There is a pervasive myth that common sense plus Windows Defender are enough to keep you safe. Or that Windows Defender is as safe or safer than other products on the market. Safety, of course, is measured in risk, and the only truth here is that different combinations of precautions lead to different levels of risk. But still, the idea is that common sense plus Windows Defender is enough for the risk to be “low enough” for these people.

Maybe. In fact, that’s the setup I personally rely on. But the problem is that common sense is empty advice and, for much of its history, Windows Defender was genuinely terrible. The people who say “Common Sense + Defender” today are the same people who once said “just common sense.” The only real shift is that now we’re debating Defender itself.

Defender has been a properly horrible antimalware product for the longest time. Keeping a signature list of known malware is the most basic form of antimalware and any respectable antivirus product should ace this by default. However, Defender consistently missed well-known, widely publicized malware, including samples that were years old. Back then, tests showed detection rates around ~70% ⁵⁾, while products like Kaspersky or Bitdefender hit 98%. Despite that, people insisted Defender was “good enough”, indicative of a complete lack of understanding of risk management or cybersecurity.

Now, Defender has improved. It finally catches the obvious malware, its detection rates have climbed to around 95%, and it’s become a passable baseline product. Ironically, this means that people who were wrong for years are now accidentally right, but for the wrong reasons. Their logic hasn’t improved - the facts just shifted closer to their narrative.

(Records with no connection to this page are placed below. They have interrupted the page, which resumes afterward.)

(* ===== verification/CString.v ===== *)
(** * Byte memory and the kernel's string library

    [kernel/string.c] over a byte-addressed memory.  A [char] is unsigned on
    RISC-V, so every stored byte is in [0, 256).  Pointers are [Z] addresses;
    the routines that the source runs on [uint] counts take the count as a
    [Z] and iterate [Z.to_nat] of it. *)

From stdpp Require Import options.
From S2P Require Import Prelude.
#[local] Open Scope Z_scope.

(** Memory is a finite map; an address never written reads as 0. *)
Abbreviation mem := (gmap Z Z).
Definition rd (m : mem) (a : Z) : Z := default 0 (m !! a).
Definition wr (a b : Z) (m : mem) : mem := <[a := u8 b]> m.

(** ** Operations *)

(** The loop of [memset]: [i] counts up to [n]. *)
Fixpoint memset_loop (m : mem) (cdst : Z) (c : Z) (n : nat) : mem :=
  match n with
  | O => m
  | S n => memset_loop (wr cdst c m) (cdst + 1) c n
  end.
Definition memset (m : mem) (dst c n : Z) : mem :=
  memset_loop m dst c (Z.to_nat n).

Fixpoint memcmp_loop (m : mem) (s1 s2 : Z) (n : nat) : Z :=
  match n with
  | O => 0
  | S n => if rd m s1 =? rd m s2 then memcmp_loop m (s1 + 1) (s2 + 1) n
           else rd m s1 - rd m s2
  end.
Definition memcmp (m : mem) (v1 v2 n : Z) : Z :=
  memcmp_loop m v1 v2 (Z.to_nat n).

(** The upward loop: store through [d], load through [s], advance both. *)
Fixpoint copy_fwd (m : mem) (d s : Z) (n : nat) : mem :=
  match n with
  | O => m
  | S n => copy_fwd (wr d (rd m s) m) (d + 1) (s + 1) n
  end.
(** The downward loop: both pointers are decremented before the access. *)
Fixpoint copy_bwd (m : mem) (d s : Z) (n : nat) : mem :=
  match n with
  | O => m
  | S n => copy_bwd (wr (d - 1) (rd m (s - 1)) m) (d - 1) (s - 1) n
  end.
Definition memmove (m : mem) (dst src n : Z) : mem :=
  if n =? 0 then m
  else if (src <? dst) && (dst <? src + n)
  then copy_bwd m (dst + n) (src + n) (Z.to_nat n)
  else copy_fwd m dst src (Z.to_nat n).
Definition memcpy (m : mem) (dst src n : Z) : mem := memmove m dst src n.

Fixpoint strncmp_loop (m : mem) (p q : Z) (n : nat) : Z :=
  match n with
  | O => 0
  | S n =>
      if negb (rd m p =? 0) && (rd m p =? rd m q)
      then strncmp_loop m (p + 1) (q + 1) n
      else rd m p - rd m q
  end.
Definition strncmp (m : mem) (p q n : Z) : Z :=
  strncmp_loop m p q (Z.to_nat n).

(** The two loops of [strncpy]: copy up to and including the NUL, then pad. *)
Fixpoint strncpy_pad (m : mem) (s : Z) (n : nat) : mem :=
  match n with
  | O => m
  | S n => strncpy_pad (wr s 0 m) (s + 1) n
  end.
Fixpoint strncpy_loop (m : mem) (s t : Z) (n : nat) : mem :=
  match n with
  | O => m
  | S n =>
      let c := rd m t in
      let m := wr s c m in
      if c =? 0 then strncpy_pad m (s + 1) n
      else strncpy_loop m (s + 1) (t + 1) n
  end.
Definition strncpy (m : mem) (s t n : Z) : mem :=
  strncpy_loop m s t (Z.to_nat n).

(** The loop of [safestrcpy] and the final store of a NUL at [s]; [n] is the
    count after the first decrement. *)
Fixpoint safestrcpy_loop (m : mem) (s t : Z) (n : nat) : mem :=
  match n with
  | O => wr s 0 m
  | S n =>
      let c := rd m t in
      let m := wr s c m in
      if c =? 0 then wr (s + 1) 0 m
      else safestrcpy_loop m (s + 1) (t + 1) n
  end.
Definition safestrcpy (m : mem) (s t n : Z) : mem :=
  if n <=? 0 then m else safestrcpy_loop m s t (Z.to_nat (n - 1)).

(** [strlen]: the fuel [S (size m)] is enough because only [size m] addresses
    can hold a byte other than 0 (lemma [strlen_total]). *)
Fixpoint strlen_loop (fuel : nat) (m : mem) (s n : Z) : option Z :=
  match fuel with
  | O => None
  | S fuel => if rd m (s + n) =? 0 then Some n
              else strlen_loop fuel m s (n + 1)
  end.
Definition strlen (m : mem) (s : Z) : Z :=
  default 0 (strlen_loop (S (size m)) m s 0).

(** Reading and writing runs of bytes. *)
Fixpoint rd_bytes (m : mem) (a : Z) (n : nat) : list Z :=
  match n with
  | O => []
  | S n => rd m a :: rd_bytes m (a + 1) n
  end.
Fixpoint wr_bytes (m : mem) (a : Z) (l : list Z) : mem :=
  match l with
  | [] => m
  | b :: l => wr_bytes (wr a b m) (a + 1) l
  end.

(** A 64-bit little-endian load and store, as the compiler emits them for a
    [uint64] access. *)
Definition load64 (m : mem) (a : Z) : Z := le_val (rd_bytes m a 8).
Definition store64 (m : mem) (a v : Z) : mem := wr_bytes m a (le_bytes 8 v).

(** The bytes of the string at [p], up to its NUL and at most [n]. *)
Fixpoint cstrn (m : mem) (p : Z) (n : nat) : list Z :=
  match n with
  | O => []
  | S n => if rd m p =? 0 then [] else rd m p :: cstrn m (p + 1) n
  end.

(** Every byte of the memory is in range. *)
Definition mem_ok (m : mem) : Prop := ∀ a, 0 ≤ rd m a < 256.

(** ** Reads after writes *)

Lemma rd_wr m a b x : rd (wr a b m) x = if decide (x = a) then u8 b else rd m x.
Proof.
  unfold rd, wr. case_decide as H; [subst; by rewrite lookup_insert_eq|].
  by rewrite lookup_insert_ne.
Qed.
Lemma rd_wr_eq m a b : rd (wr a b m) a = u8 b.
Proof. rewrite rd_wr. by case_decide. Qed.
Lemma rd_wr_ne m a b x : x ≠ a → rd (wr a b m) x = rd m x.
Proof. intros. rewrite rd_wr. by case_decide. Qed.
Lemma rd_empty a : rd ∅ a = 0.
Proof. unfold rd. by rewrite lookup_empty. Qed.

Lemma mem_ok_empty : mem_ok ∅.
Proof. intros a. rewrite rd_empty. lia. Qed.
Lemma mem_ok_wr m a b : mem_ok m → mem_ok (wr a b m).
Proof.
  intros H x. rewrite rd_wr. case_decide; [apply u8_range|apply H].
Qed.

Lemma rd_memset_loop m d c n a :
  rd (memset_loop m d c n) a =
  if decide (d ≤ a < d + Z.of_nat n) then u8 c else rd m a.
Proof.
  revert m d; induction n as [|n IH]; intros m d; simpl.
  - case_decide; [lia|done].
  - rewrite IH, rd_wr. repeat case_decide; try done; lia.
Qed.
Lemma rd_memset m d c n a :
  0 ≤ n →
  rd (memset m d c n) a = if decide (d ≤ a < d + n) then u8 c else rd m a.
Proof.
  intros. unfold memset. rewrite rd_memset_loop, Z2Nat.id by done. done.
Qed.
Lemma mem_ok_memset m d c n : mem_ok m → mem_ok (memset m d c n).
Proof.
  intros H a. unfold memset. rewrite rd_memset_loop.
  case_decide; [apply u8_range|apply H].
Qed.

Lemma length_rd_bytes m a n : length (rd_bytes m a n) = n.
Proof. revert a; induction n; intros; simpl; auto. Qed.
Lemma rd_bytes_ok m a n : mem_ok m → Forall is_byte (rd_bytes m a n).
Proof.
  intros H. revert a; induction n; intros; simpl; constructor; auto.
  apply H.
Qed.
Lemma lookup_rd_bytes m a n (i : nat) :
  (i < n)%nat → rd_bytes m a n !! i = Some (rd m (a + Z.of_nat i)).
Proof.
  revert a i; induction n as [|n IH]; intros a i Hi; [lia|].
  destruct i; simpl; [by rewrite Z.add_0_r|].
  rewrite IH by lia. do 2 f_equal. lia.
Qed.
Lemma rd_bytes_ext m m' a n :
  (∀ x, a ≤ x < a + Z.of_nat n → rd m x = rd m' x) →
  rd_bytes m a n = rd_bytes m' a n.
Proof.
  revert a; induction n as [|n IH]; intros a H; simpl; [done|].
  f_equal; [apply H; lia|]. apply IH. intros. apply H. lia.
Qed.
Lemma rd_bytes_app m a n k :
  rd_bytes m a (n + k) = rd_bytes m a n ++ rd_bytes m (a + Z.of_nat n) k.
Proof.
  revert a; induction n as [|n IH]; intros a; simpl; [by rewrite Z.add_0_r|].
  rewrite IH. by replace (a + 1 + Z.of_nat n) with (a + Z.of_nat (S n)) by lia.
Qed.

Lemma rd_wr_bytes m a l x :
  rd (wr_bytes m a l) x =
  if decide (a ≤ x < a + Z.of_nat (length l))
  then u8 (default 0 (l !! Z.to_nat (x - a))) else rd m x.
Proof.
  revert m a; induction l as [|b l IH]; intros m a; simpl.
  { case_decide; [lia|done]. }
  rewrite IH, rd_wr. repeat case_decide; try lia; subst; simpl.
  - replace (Z.to_nat (x - a)) with (S (Z.to_nat (x - (a + 1)))) by lia. done.
  - by replace (Z.to_nat (a - a)) with O by lia.
Qed.
Lemma rd_wr_bytes_out m a l x :
  ¬ (a ≤ x < a + Z.of_nat (length l)) → rd (wr_bytes m a l) x = rd m x.
Proof. intros. rewrite rd_wr_bytes. by case_decide. Qed.
Lemma mem_ok_wr_bytes m a l : mem_ok m → mem_ok (wr_bytes m a l).
Proof.
  revert m a; induction l; intros; simpl; auto using mem_ok_wr.
Qed.
Lemma rd_bytes_wr_bytes m a l :
  Forall is_byte l → rd_bytes (wr_bytes m a l) a (length l) = l.
Proof.
  intros Hl. apply list_eq. intros i.
  destruct (decide (i < length l)%nat) as [Hi|Hi].
  - rewrite lookup_rd_bytes by done. rewrite rd_wr_bytes.
    case_decide; [|lia].
    replace (Z.to_nat (a + Z.of_nat i - a)) with i by lia.
    destruct (lookup_lt_is_Some_2 _ _ Hi) as [b Hb]. rewrite Hb. simpl.
    f_equal. apply u8_id. eapply Forall_lookup_1 in Hl; [|done]. done.
  - rewrite !lookup_ge_None_2; [done|lia|rewrite length_rd_bytes; lia].
Qed.
Lemma rd_bytes_wr_bytes_out m a l b n :
  b + Z.of_nat n ≤ a ∨ a + Z.of_nat (length l) ≤ b →
  rd_bytes (wr_bytes m a l) b n = rd_bytes m b n.
Proof. intros H. apply rd_bytes_ext. intros. apply rd_wr_bytes_out. lia. Qed.

Lemma load64_range m a : mem_ok m → 0 ≤ load64 m a < 2 ^ 64.
Proof.
  intros H. pose proof (le_val_range _ (rd_bytes_ok m a 8 H)) as Hr.
  by rewrite length_rd_bytes in Hr.
Qed.
Lemma load64_store64 m a v :
  0 ≤ v < 2 ^ 64 → load64 (store64 m a v) a = v.
Proof.
  intros. unfold load64, store64.
  pose proof (rd_bytes_wr_bytes m a _ (le_bytes_is_byte 8 v)) as E.
  rewrite length_le_bytes in E. rewrite E. by apply le_val_bytes_id.
Qed.
Lemma load64_store64_ne m a v b :
  b + 8 ≤ a ∨ a + 8 ≤ b → load64 (store64 m a v) b = load64 m b.
Proof.
  intros. unfold load64, store64. f_equal. apply rd_bytes_wr_bytes_out.
  rewrite length_le_bytes. lia.
Qed.
Lemma rd_store64_out m a v x :
  ¬ (a ≤ x < a + 8) → rd (store64 m a v) x = rd m x.
Proof.
  intros. unfold store64. apply rd_wr_bytes_out. by rewrite length_le_bytes.
Qed.
Lemma mem_ok_store64 m a v : mem_ok m → mem_ok (store64 m a v).
Proof. apply mem_ok_wr_bytes. Qed.
Lemma load64_ext m m' a :
  (∀ x, a ≤ x < a + 8 → rd m x = rd m' x) → load64 m a = load64 m' a.
Proof. intros. unfold load64. f_equal. by apply rd_bytes_ext. Qed.
Lemma load64_zero m a :
  (∀ x, a ≤ x < a + 8 → rd m x = 0) → load64 m a = 0.
Proof.
  intros H. unfold load64. rewrite (rd_bytes_ext m ∅).
  - simpl. by rewrite !rd_empty.
  - intros. rewrite rd_empty. by apply H.
Qed.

Even so, Defender still has major shortcomings. Its scanning is largely signature-based, with minimal static analysis and weak behavioral detection. There’s some anti-ransomware with protected folders, but it has questionable reliability. It's actually worse - A single shell command can disable it completely, delete Defender's its signature definition files, or set the whole PC as an exception. Registry tweaks and group policy edits allow malware to bypass it. And these are not obscure attacks - they’re widely known in the cybersecurity community. Most of these exploits still exist and properly advanced malware will get through.